Plusieurs facteurs expliquent la chute de la production :
- Maladies dévastatrices : Le virus du swollen shoot affecte 31 % des plantations, notamment dans le nord-ouest, réduisant drastiquement les rendements.
- Sécheresse et vieillissement : Les conditions climatiques extrêmes et les cacaoyers vieillissants limitent la productivité.
- Orpaillage illégal : Connu sous le nom de « galamsey », il a détruit 5 252 hectares de terres agricoles en trois ans.
- Contrebande : Une partie des fèves est exportée illégalement vers le Togo, privant le Ghana de revenus.
La filière cacao emploie environ 800 000 petits producteurs au Ghana, soit près d’un million de cacaoculteurs. Avec des recettes d’exportation tombées sous les 2 milliards de dollars, les agriculteurs comme Ama Kwarteng, productrice dans la région de la Volta, peinent à joindre les deux bouts. « Les prix ont augmenté, mais nos récoltes sont trop faibles pour en profiter », confie-t-elle.
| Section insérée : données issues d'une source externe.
(** How many operations may be left of a turn, and how many turns the sender needs
    to get idle. *)
Definition ops (f : Point) : nat :=
  match f with
  | Doing p => slice_fuel p
  | Yielding _ => 0
  | ReceiverHasId _ => 6
  | ReceiverHasCspace _ _ => 5
  | SenderHasId _ => 2
  end.

Definition sender_turns (pc : SenderPc) : nat :=
  match pc with SWait n => n + 4 | SSend _ _ i => 4 - i | SIdle => 0 end.

Definition turns_left (f : Point) : nat :=
  match f with
  | Doing (IpcSender pc) => sender_turns pc
  | Yielding (IpcSender SIdle) => 0
  | Yielding (IpcSender pc) => S (sender_turns pc)
  | SenderHasId _ => 4
  | _ => 0
  end.

(** Everything queued has been received. *)
Definition drained (registry : option IpcRegistry) (fr : Point) : Prop :=
  registry = Some (endpoint_100 []) ∧ is_Some (remaining fr).

Lemma nothing_remains registry fr fs log :
  messages_ok registry fr fs log → (tried fs ≤ 3)%nat → remaining fr = Some O → drained registry fr.
Proof.
  intros (lost & sent & _ & Ht & _ & Hr) Hle Hfr. unfold drained. rewrite Hfr in Hr |- *.
  destruct Hr as (q & -> & Hq & Hlen). apply (f_equal length) in Hq.
  rewrite length_app, length_fmap, length_seq in Hq. split; [|by eexists].
  destruct q; [done|]. simpl in Hq. lia.
Qed.

(** The other locks an operation may find taken. *)
Definition locks_for (f : Point) (held : list Lock) : Prop :=
  match first_lock f with
  | Some SchedulerLock => held = [] ∨ held = [IPC_REGISTRY]
  | Some RegistryLock => held = []
  | None => True
  end.

Lemma read_current r sc held tr :
  held = [] ∨ held = [IPC_REGISTRY] →
  k_current_task_id (mkKernel r (Some sc) held tr) =
    Ok (current_task sc, mkKernel r (Some sc) held (scheduler_section tr)) ∧
  k_current_task_cspace (mkKernel r (Some sc) held tr) =
    Ok (current_task_cspace (Some sc), mkKernel r (Some sc) held (scheduler_section tr)).
Proof.
  intros [->| ->]; unfold k_current_task_id, k_current_task_cspace, with_guard, mbind, K_bind, scheduler_section;
    simpl; by rewrite <- !app_assoc.
Qed.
Cette situation fragilise les communautés rurales et freine le développement économique.
Face à cette crise, le gouvernement ghanéen, soutenu par la Cocobod, a dévoilé un plan agricole audacieux :
- Acquisition de terres : 200 000 hectares seront dédiés à de nouvelles plantations industrielles pour compléter les exploitations familiales.
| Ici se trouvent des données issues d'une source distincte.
(** X12. Importing the same document a second time adds no row and changes
    none, leaves the snapshots and the disk alone, and prints the same
    count again: every item that was counted the first time is ignored by
    [INSERT OR IGNORE] and counted once more. *)
Theorem import_twice_same (data : json) (w : world) :
  dotfiles (w_db (final (cmd_import_manifest P data (final (cmd_import_manifest P data w)))))
    = dotfiles (w_db (final (cmd_import_manifest P data w))) /\
  snapshots (w_db (final (cmd_import_manifest P data (final (cmd_import_manifest P data w)))))
    = snapshots (w_db (final (cmd_import_manifest P data w))) /\
  w_fs (final (cmd_import_manifest P data (final (cmd_import_manifest P data w))))
    = w_fs (final (cmd_import_manifest P data w)) /\
  reports (cmd_import_manifest P data (final (cmd_import_manifest P data w)))
    = reports (cmd_import_manifest P data w) /\
  ended (cmd_import_manifest P data (final (cmd_import_manifest P data w)))
    = ended (cmd_import_manifest P data w).
Proof.
  unfold cmd_import_manifest.
  destruct (iter_items data) as [items|] eqn:Hit; [|cbn; auto].
  destruct (import_loop P (w_db w) 0 items) as [db1 k] eqn:E1.
  cbn [final returns w_db set_db].
  destruct (import_loop_again items (w_db w) 0 db1 0) as (db3 & -> & Hd & Hs).
  - rewrite E1. auto.
  - rewrite E1. cbn [snd final reports ended returns set_db w_db w_fs].
    rewrite Nat.sub_0_r. auto.
Qed.

Lemma import_loop_texts (items : list json) (db : database) (n : nat) :
  Forall (fun i => exists s, i = JStr s) items -> import_loop P db n items = (db, n).
Proof.
  revert n. induction items as [|item items IH]; intros n Hall; simpl; [reflexivity|].
  apply Forall_cons in Hall as [[s ->] Hall]. cbn. apply IH, Hall.
Qed.

(** X13. A document that is not a list imports nothing.  For an object the
    loop runs over its keys and for a text over its characters: each of
    them raises inside the [try], so the command prints a count of 0 out of
    their number and leaves the world as it was.  For null, a boolean or a
    number the [for] statement itself raises [TypeError]. *)
Theorem import_not_a_list (data : json) (w : world) :
  (forall items, data <> JArr items) ->
  match iter_items data with
  | Some items => cmd_import_manifest P data w = returns [OkImported 0 (length items)] w
  | None => cmd_import_manifest P data w = raises [] TypeError w
  end.
Proof.
  intros Hnl. unfold cmd_import_manifest.
  destruct data as [|b|z|s|items|members]; cbn [iter_items]; try reflexivity.
  - rewrite import_loop_texts; [destruct w; reflexivity|].
    apply List.Forall_forall. intros i Hi. apply in_map_iff in Hi as (c & <- & _). eauto.
  - destruct (Hnl items eq_refl).
  - rewrite import_loop_texts; [destruct w; reflexivity|].
    apply List.Forall_forall. intros i Hi. apply in_map_iff in Hi as (c & <- & _). eauto.
Qed.

(** X14. An item that gives only the three required keys, as texts, under a
    name that is free, is stored with the defaults of the program:
    category [tool], an empty description and auto_update 0. *)
Theorem import_item_defaults (db : database) (members : list (string * json))
    (n s t : string) :
  assoc "name" members = Some (JStr n) ->
  assoc "source_path" members = Some (JStr s) ->
  assoc "target_path" members = Some (JStr t) ->
  assoc "category" members = None ->
  assoc "description" members = None ->
  assoc "auto_update" members = None ->
  ~ In n (names db) ->
  exists db',
    import_item P db (JObj members) = Some db' /\
    dotfiles db' = dotfiles db ++
      [DotfileRow (next_rowid (map d_id (dotfiles db)) (dotfiles_seq db))
                  n s t "tool" "" (SInt 0)].
Proof.
  intros Hn Hs Ht Hc Hd Ha Hfresh. unfold import_item.
  cbn [subscript get_or]. rewrite Hn, Hs, Ht, Hc, Hd, Ha.
  cbn [mbind option_bind adapt in_int64]. 
  unfold insert_dotfile. cbn [text_of text_affinity int_affinity mbind option_bind].
  pose proof (proj2 (existsb_eqb_not_In _ _) Hfresh) as Hex. unfold names in Hex.
  rewrite Hex. eexists. split; reflexivity.
Qed.

End ImportMore.

(** ** Exporting *)

Lemma string_compare_lt_trans (a b c : string) :
  String.compare a b = Lt -> String.compare b c = Lt -> String.compare a c = Lt.
Proof.
  revert b c. induction a as [|x a IH]; intros [|y b] [|z c]; simpl; try congruence.
  unfold Ascii.compare.
  destruct (N.compare_spec (N_of_ascii x) (N_of_ascii y)) as [Exy|Lxy|Gxy];
    destruct (N.compare_spec (N_of_ascii y) (N_of_ascii z)) as [Eyz|Lyz|Gyz];
    try congruence.
  - rewrite Exy, Eyz, N.compare_refl. apply IH.
  - rewrite Exy. rewrite (proj2 (N.compare_lt_iff _ _) Lyz). reflexivity.
  - rewrite <- Eyz. rewrite (proj2 (N.compare_lt_iff _ _) Lxy). reflexivity.
  - assert (L : (N_of_ascii x < N_of_ascii z)%N) by lia.
    rewrite (proj2 (N.compare_lt_iff _ _) L). reflexivity.
Qed.

(** The order of [ORDER BY category, name], spelled out. *)
Lemma row_leb_spec (a b : dotfile_row) :
  row_leb a b = true <->
  String.compare (d_category a) (d_category b) = Lt \/
  (d_category a = d_category b /\ String.leb (d_name a) (d_name b) = true).
Proof.
  unfold row_leb. destruct (String.compare (d_category a) (d_category b)) eqn:E.
  - apply String.compare_eq_iff in E. split; [auto|]. intros [H|[_ H]]; [discriminate|exact H].
  - split; auto.
  - split; [discriminate|]. intros [H|[H _]]; [discriminate|].
    rewrite H, string_compare_refl in E. discriminate.
Qed.

Lemma row_leb_trans (a b c : dotfile_row) :
  row_leb a b = true -> row_leb b c = true -> row_leb a c = true.
Proof.
  rewrite !row_leb_spec. intros [H1|[E1 H1]] [H2|[E2 H2]].
  - left. eapply string_compare_lt_trans; eassumption.
  - left. rewrite <- E2. exact H1.
  - left. rewrite E1. exact H2.
  - right. split; [congruence|]. eapply string_leb_trans; eassumption.
Qed.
- Lutte contre les maladies : Le programme Codapec sera renforcé avec des subventions pour les intrants et des formations à la pollinisation artificielle.
- Répression du galamsey : Depuis janvier 2025, 107 orpailleurs illégaux ont été arrêtés, et les terres récupérées sont redistribuées aux agriculteurs.
- Contrôle de la contrebande : Des mesures strictes ciblent les régions frontalières comme la Volta et l’Oti.
Ce plan vise à porter la production à 600 000 tonnes pour la campagne 2024-2025 et à 1 million de tonnes d’ici 2030.
Malgré ces initiatives, des obstacles persistent. Les intrants restent coûteux, et les méthodes actuelles de lutte contre le swollen shoot sont inefficaces. « Nous avons besoin de plants résistants et d’un meilleur accès aux pesticides », explique Kwame Asare, agriculteur à Bono East. De plus, intégrer les petits producteurs dans les grandes exploitations industrielles nécessitera une coordination complexe pour éviter leur marginalisation.
Le cacao ghanéen peut retrouver sa gloire passée si les autorités combinent investissements, innovation et inclusion. En s’inspirant de la Côte d’Ivoire, qui maintient une production stable, le Ghana pourrait moderniser ses plantations et renforcer la résilience climatique. La réussite de ce plan dépendra de la collaboration entre le gouvernement, la Cocobod et les agriculteurs, ainsi que d’une lutte efficace contre les menaces environnementales et illégales.
La crise du cacao ghanéen est un défi, mais aussi une opportunité de transformer une filière essentielle pour l’économie. Avec des réformes ambitieuses et un engagement collectif, le Ghana peut non seulement sauver son « or brun », mais aussi en faire un moteur de croissance durable pour l’Afrique de l’Ouest.